A decade ago, companies experienced similar challenges when they began storing information in diverse repositories such as email systems and network file shares, as well as desktops, laptops, and other locations. When e-discovery emerged as a major issue in the early 2000s, companies found themselves unable to efficiently collect information from these distributed sources due to their failure to enact holistic e-discovery plans for each source of information.
Litigation is a fact of life. Whether a large enterprise or a small business, every company is responsible for finding and producing its digital information in the event of a legal investigation or regulatory requests. Amendments to the Federal Rules of Civil Procedure (FRCP), brought into effect in 2006, place the burden of e-discovery accountability squarely on companies’ shoulders. The result has been higher e-discovery costs and tighter timeframes for producing potentially responsive information. For most companies, e-discovery is a reactive and expensive firefight.

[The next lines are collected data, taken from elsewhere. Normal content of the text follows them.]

Lemma window_inv_step w phs w' : window_inv w phs -> step request window_key w w' -> clock w' < window_end ->
  exists phs', window_inv w' phs'.
Proof.
  intros Hi Hs Hend. pose proof Hi as [Hl Hc Ht Hct Ha].
  destruct Hs as [c Hle| |i f Hp|i o f inst r sp' evs Hp Hs|i k q Hp|i k q Hp|i f r Hp|sp' evs He _];
    cbn [clock] in Hend.
  - exists phs. split; cbn; try done; [lia| |by eapply counter_later].
    intros i. specialize (Ht i). destruct (phs i); cbn in *; lia.
  - exists (upd (length (pool w)) FStart phs).
    assert (length (pool w ++ [request (length (pool w))]) = S (length (pool w))) as Hlen by (rewrite length_app; cbn; lia).
    split; unfold count_in in *; cbn [pool clock server] in *; rewrite ?Hlen, ?total_spawn; cbn [counted admitted got];
      rewrite ?Z.add_0_r; try done.
    + by apply labelled_spawn.
    + intros i. destruct (decide (i = length (pool w))) as [->|]; [by rewrite upd_eq|]. by rewrite upd_ne.
  - pose proof (Hl _ _ Hp) as Hf. destruct (phs i) eqn:Eph; try discriminate Hf. injection Hf as ->.
    exists (upd i (FClocked (clock w)) phs).
    apply (window_keep w phs i _ (FClocked (clock w)) (server w) (calls w) Hi Hp); rewrite ?Eph; cbn; [lia|done..].
  - assert (exists phs', window_inv (mkWorld (clock w) sp' (<[i := f r]> (pool w)) (calls w ++ [(clock w, i, o, r)])) phs')
      as [phs' Hi'].
    { pose proof (Hl _ _ Hp) as Hf. destruct (phs i) eqn:Eph; try discriminate Hf; pose proof Hf as Ho;
        cbn in Ho; injection Ho as -> _; [by eapply window_incr|by eapply window_expire]. }
    exists phs'. pose proof (wake_fpool _ _ evs (fw_pool _ _ Hi')) as Hw. cbn [pool] in Hw. by rewrite Hw.
  - pose proof (Hl _ _ Hp) as Hf. by destruct (phs i).
  - pose proof (Hl _ _ Hp) as Hf. by destruct (phs i).
  - pose proof (Hl _ _ Hp) as Hf. by destruct (phs i).
  - exists phs. rewrite (wake_fpool _ _ evs Hl). split; try done. by eapply counter_elsewhere.
Qed.

Lemma window_inv_steps w0 w : starts window_key w0 -> 0 <= clock w0 -> steps request window_key w0 w ->
  clock w < window_end -> exists phs, window_inv w phs.
Proof.
  intros (Hp & _ & HK) H0 Hs. induction Hs as [|w1 w2 _ IH Hs]; intros Hend.
  - exists (fun _ => FStart). split; unfold count_in; rewrite ?Hp; try done; [|cbn; lia].
    left. split; [done|]. unfold find. by rewrite HK.
  - assert (clock w1 <= clock w2) by (destruct Hs; cbn; lia).
    destruct IH as [phs Hi]; [lia|]. by eapply window_inv_step.
Qed.

(** Requests that have been answered in the window, and those of them that were allowed. *)
Definition answered (q : prog limited) : Z :=
  match q with Ret (Ok info) => if reset info =? window_end then 1 else 0 | _ => 0 end.
Definition passed (q : prog limited) : Z :=
  match q with Ret (Ok info) => if (reset info =? window_end) && allowed info then 1 else 0 | _ => 0 end.

Lemma reset_window now n : (reset (fw_info p now n) =? window_end) = (now / fw_window p =? b).
Proof.
  cbn. unfold window_end. destruct (Z.eqb_spec (now / fw_window p) b) as [->|Hne]; [apply Z.eqb_refl|].
  apply Z.eqb_neq. intros He. apply Hne. apply Z.mul_reg_r in He; lia.
Qed.

Lemma passed_admitted i ph : passed (fprog i ph) <= admitted i ph.
Proof.
  destruct ph as [|now|now n|now n|now n e|e]; cbn [passed fprog kv_incr kv_expire]; unfold admitted; cbn [got]; try done.
  - repeat case_match; lia.
  - rewrite reset_window. cbn [allowed fw_info]. destruct (now / fw_window p =? b); cbn; [|done].
    by destruct (n <=? fw_limit p).
  - repeat case_match; lia.
Qed.

(** A request that was answered counts for what it was answered. *)
Lemma answered_exact i ph info : fprog i ph = Ret (Ok info) ->
  passed (fprog i ph) = admitted i ph /\ answered (fprog i ph) = counted i ph.
Proof.
  destruct ph as [|now|now n|now n|now n e|e]; cbn [fprog]; try discriminate. intros _.
  cbn [passed answered]. rewrite reset_window. unfold admitted, counted. cbn [got allowed fw_info].
  destruct (now / fw_window p =? b); cbn; [|done]. by destruct (n <=? fw_limit p).
Qed.
End FixedWindow.
Lemma translate_turn_run x y prev w :
  (let '(prevX, prevY) := prev in
   o <- gets offsetA ;;
   sx <- gets xScale ;;
   sy <- gets yScale ;;
   noiseValue <- noise perlin ((x + o) * sx) ((y + o) * sy) ;;
   let newX := x + p5map noiseValue #0 #1 #(-10) #10 in
   let newY := y + p5map noiseValue #0 #1 #(-10) #10 in
   (if to_boolean prevX && to_boolean prevY then
      stroke #0 ;;
      strokeWeight #10 ;;
      line (to_number prevX - #512) (to_number prevY + #512)
           (newX - #512) (newY + #512)
    else ret tt) ;;
   ret (Some newX, Some newY)) w =
  (Some (translate_next perlin (offsetA w) (xScale w) (yScale w) (mkPoint x y) prev), w,
   translate_turn perlin (offsetA w) (xScale w) (yScale w) (mkPoint x y) prev).
Proof.
  destruct prev as [prevX prevY].
  unfold translate_next, translate_turn, displace, sample. cbn [fst snd pt_x pt_y].
  unfold bind, gets, noise, stroke, strokeWeight, line, call, ret.
  destruct (to_boolean prevX && to_boolean prevY); reflexivity.
Qed.

Lemma translateAToB_run fuel w cols :
  range_lt fuel (#512 + gap w / #2) #1024 (gap w) = Some cols ->
  translateAToB perlin fuel w =
    (Some tt, w,
     clear_B ++ translate_calls perlin (offsetA w) (xScale w) (yScale w) (cells cols cols)).
Proof.
  intros Hcols. unfold translateAToB, translate_calls.
  set (nxt := translate_next perlin (offsetA w) (xScale w) (yScale w)).
  set (ev := translate_turn perlin (offsetA w) (xScale w) (yScale w)).
  match goal with
  | |- context [for_lt fuel ?b gap ?body] =>
      assert (H : for_lt fuel b gap body (#512 + gap w / #2) (None, None) w =
                  (Some (fold_left (fun s c => nxt c s) (cells cols cols) (None, None)), w,
                   loop_calls nxt ev (cells cols cols) (None, None)))
  end.
  { rewrite for_lt_range with (l := cols)
      (nxt := fun x s => fold_left (fun s y => nxt (mkPoint x y) s) cols s)
      (ev := fun x s => loop_calls (fun y => nxt (mkPoint x y)) (fun y => ev (mkPoint x y)) cols s);
      [| |exact Hcols].
    - now rewrite loop_calls_cells, fold_left_cells.
    - intros x s. rewrite bind_gets.
      apply for_lt_range with (nxt := fun y => nxt (mkPoint x y)) (ev := fun y => ev (mkPoint x y));
        [|exact Hcols].
      intros y prev. apply translate_turn_run. }
  unfold fill, rect. rewrite !bind_call, bind_gets.
  erewrite bind_some; [|exact H|reflexivity]. cbn. now rewrite app_nil_r.
Qed.
Lemma static_transforms_are_inverse_witness :
  exists st' ev,
    deliver default_config (LaserScanMatcher default_config raw)
      (MsgScan (world quarter_turn false true 0) scan1) = Some (st', ev) /\
    laser_from_base_ st' = tf_inverse (base_from_laser_ st').
Proof.
  run_to_result (deliver default_config (LaserScanMatcher default_config raw)
                   (MsgScan (world quarter_turn false true 0) scan1)).
  match goal with |- ?t = Some (?s, ?e) /\ _ =>
    assert (E : t = Some (s, e)) by by_vm;
    split; [exact E|];
    apply (static_transforms_are_inverse default_config s
             (reach_deliver default_config _ _ s e (reach_new default_config raw) E))
  end.
  reflexivity.
Defined.

Lemma solver_scans_well_formed_witness :
  exists st' ev input,
    deliver default_config (LaserScanMatcher default_config raw)
      (MsgScan (world quarter_turn false true 0) scan1) = Some (st', ev) /\
    icp_calls ev = [input] /\
    ldp_built (laser_ref input) /\ ldp_built (laser_sens input).
Proof.
  run_to_result (deliver default_config (LaserScanMatcher default_config raw)
                   (MsgScan (world quarter_turn false true 0) scan1)).
  match goal with |- exists input, ?t = Some (?s, ?e) /\ _ =>
    let c := eval vm_compute in (icp_calls e) in
    lazymatch c with
    | [?i] =>
        exists i;
        assert (E : t = Some (s, e)) by by_vm;
        assert (Hc : icp_calls e = [i]) by by_vm;
        destruct (solver_scans_well_formed default_config
                    (LaserScanMatcher default_config raw)
                    (MsgScan (world quarter_turn false true 0) scan1) s e i
                    (reach_new default_config raw) E
                    (eq_ind_r (fun l => In i l) (in_eq i []) Hc)) as (Hr & Hs & _)
    end
  end.
  auto.
Defined.

Lemma cloud_mode_solver_bounds_witness :
  exists st' ev input,
    deliver cloud_input (LaserScanMatcher cloud_input raw)
      (MsgCloud (world quarter_turn false true 0) cloud2) = Some (st', ev) /\
    icp_calls ev = [input] /\
    min_reading input = (1 / 10)%float /\ max_reading input = 50%float.
Proof.
  run_to_result (deliver cloud_input (LaserScanMatcher cloud_input raw)
                   (MsgCloud (world quarter_turn false true 0) cloud2)).
  match goal with |- exists input, ?t = Some (?s, ?e) /\ _ =>
    let c := eval vm_compute in (icp_calls e) in
    lazymatch c with
    | [?i] =>
        exists i;
        assert (E : t = Some (s, e)) by by_vm;
        assert (Hc : icp_calls e = [i]) by by_vm;
        destruct (cloud_mode_solver_bounds cloud_input
                    (LaserScanMatcher cloud_input raw)
                    (MsgCloud (world quarter_turn false true 0) cloud2) s e i
                    (reach_new cloud_input raw) eq_refl E
                    (eq_ind_r (fun l => In i l) (in_eq i []) Hc)) as (Hlo & Hhi)
    end
  end.
  split; [exact E|]. split; [exact Hc|]. split; [exact Hlo | exact Hhi].
Defined.

Lemma cache_frozen_after_initialisation_witness :
  exists st' ev,
    run default_config (after_first default_config)
      [MsgScan (world quarter_turn false true 0) scan4] = Some (st', ev) /\
    same_cache st' (after_first default_config).
Proof.
  run_to_result (run default_config (after_first default_config)
                   [MsgScan (world quarter_turn false true 0) scan4]).
  match goal with |- ?t = Some (?s, ?e) /\ _ =>
    assert (E : t = Some (s, e)) by by_vm;
    destruct (cache_frozen_after_initialisation default_config
                [MsgScan (world quarter_turn false true 0) scan4]
                (after_first default_config) s e eq_refl E) as (Hs & _)
  end.
  split; [exact E | exact Hs].
Defined.

Example later_bounds_do_not_reach_the_solver :
  exists st' ev input,
    run default_config (after_first default_config)
      [MsgScan (world quarter_turn false true 0) scan4] = Some (st', ev) /\
    icp_calls ev = [input] /\
    range_max scan4 = 20%float /\ max_reading input = 10%float.
Proof.
  run_to_result (run default_config (after_first default_config)
                   [MsgScan (world quarter_turn false true 0) scan4]).
  match goal with |- exists input, ?t = Some (?s, ?e) /\ _ =>
    let c := eval vm_compute in (icp_calls e) in
    lazymatch c with [?i] => exists i end
  end.
  split; [by_vm|]. split; [by_vm|]. split; reflexivity.
Qed.

Lemma scan_mode_bounds_from_first_reading_witness :
  exists st' ev,
    deliver default_config (LaserScanMatcher default_config raw)
      (MsgScan (world quarter_turn false true 0) scan1) = Some (st', ev) /\
    input_min_reading st' = range_min scan1 /\
    input_max_reading st' = range_max scan1.
Proof.
  run_to_result (deliver default_config (LaserScanMatcher default_config raw)
                   (MsgScan (world quarter_turn false true 0) scan1)).
  match goal with |- ?t = Some (?s, ?e) /\ _ =>
    assert (E : t = Some (s, e)) by by_vm;
    destruct (scan_mode_bounds_from_first_reading (world quarter_turn false true 0)
                default_config (LaserScanMatcher default_config raw) scan1 s e
                eq_refl eq_refl E eq_refl) as (Hlo & Hhi & _)
  end.
  split; [exact E|]. split; [exact Hlo | exact Hhi].
Defined.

One of the reasons that companies look to cloud-based storage solutions, such as hosted email archiving, is to minimize the reactive nature of e-discovery. However, without a strategic and clearly articulated plan, companies may be surprised to learn that access to information may be limited. In the early days of hosted email archiving, companies were often caught off guard by discovery searches that took weeks to return results because service levels had not been pre-negotiated with the vendor. By proactively managing information and defining what needs to happen in the event of e-discovery, companies can reduce downstream costs associated with processing and legal review.
More specifically, companies should request that cloud vendors provide documentation of systems, data and backup procedures to ensure information is protected and redundant. Before choosing a cloud vendor, companies should determine the physical location of information and the applicable legal/regulatory rules that apply to where information can be stored. It is also important to ascertain exactly how information is stored (e.g. dedicated storage versus shared storage.)
Companies should address information preservation and collection obligations, including costs, and define any vendor liability that could exist for failure to preserve and collect. They should also identify a vendor employee who is appointed to testify regarding preservation and collection issues; doing so goes a long way toward successfully managing the chain of custody of information.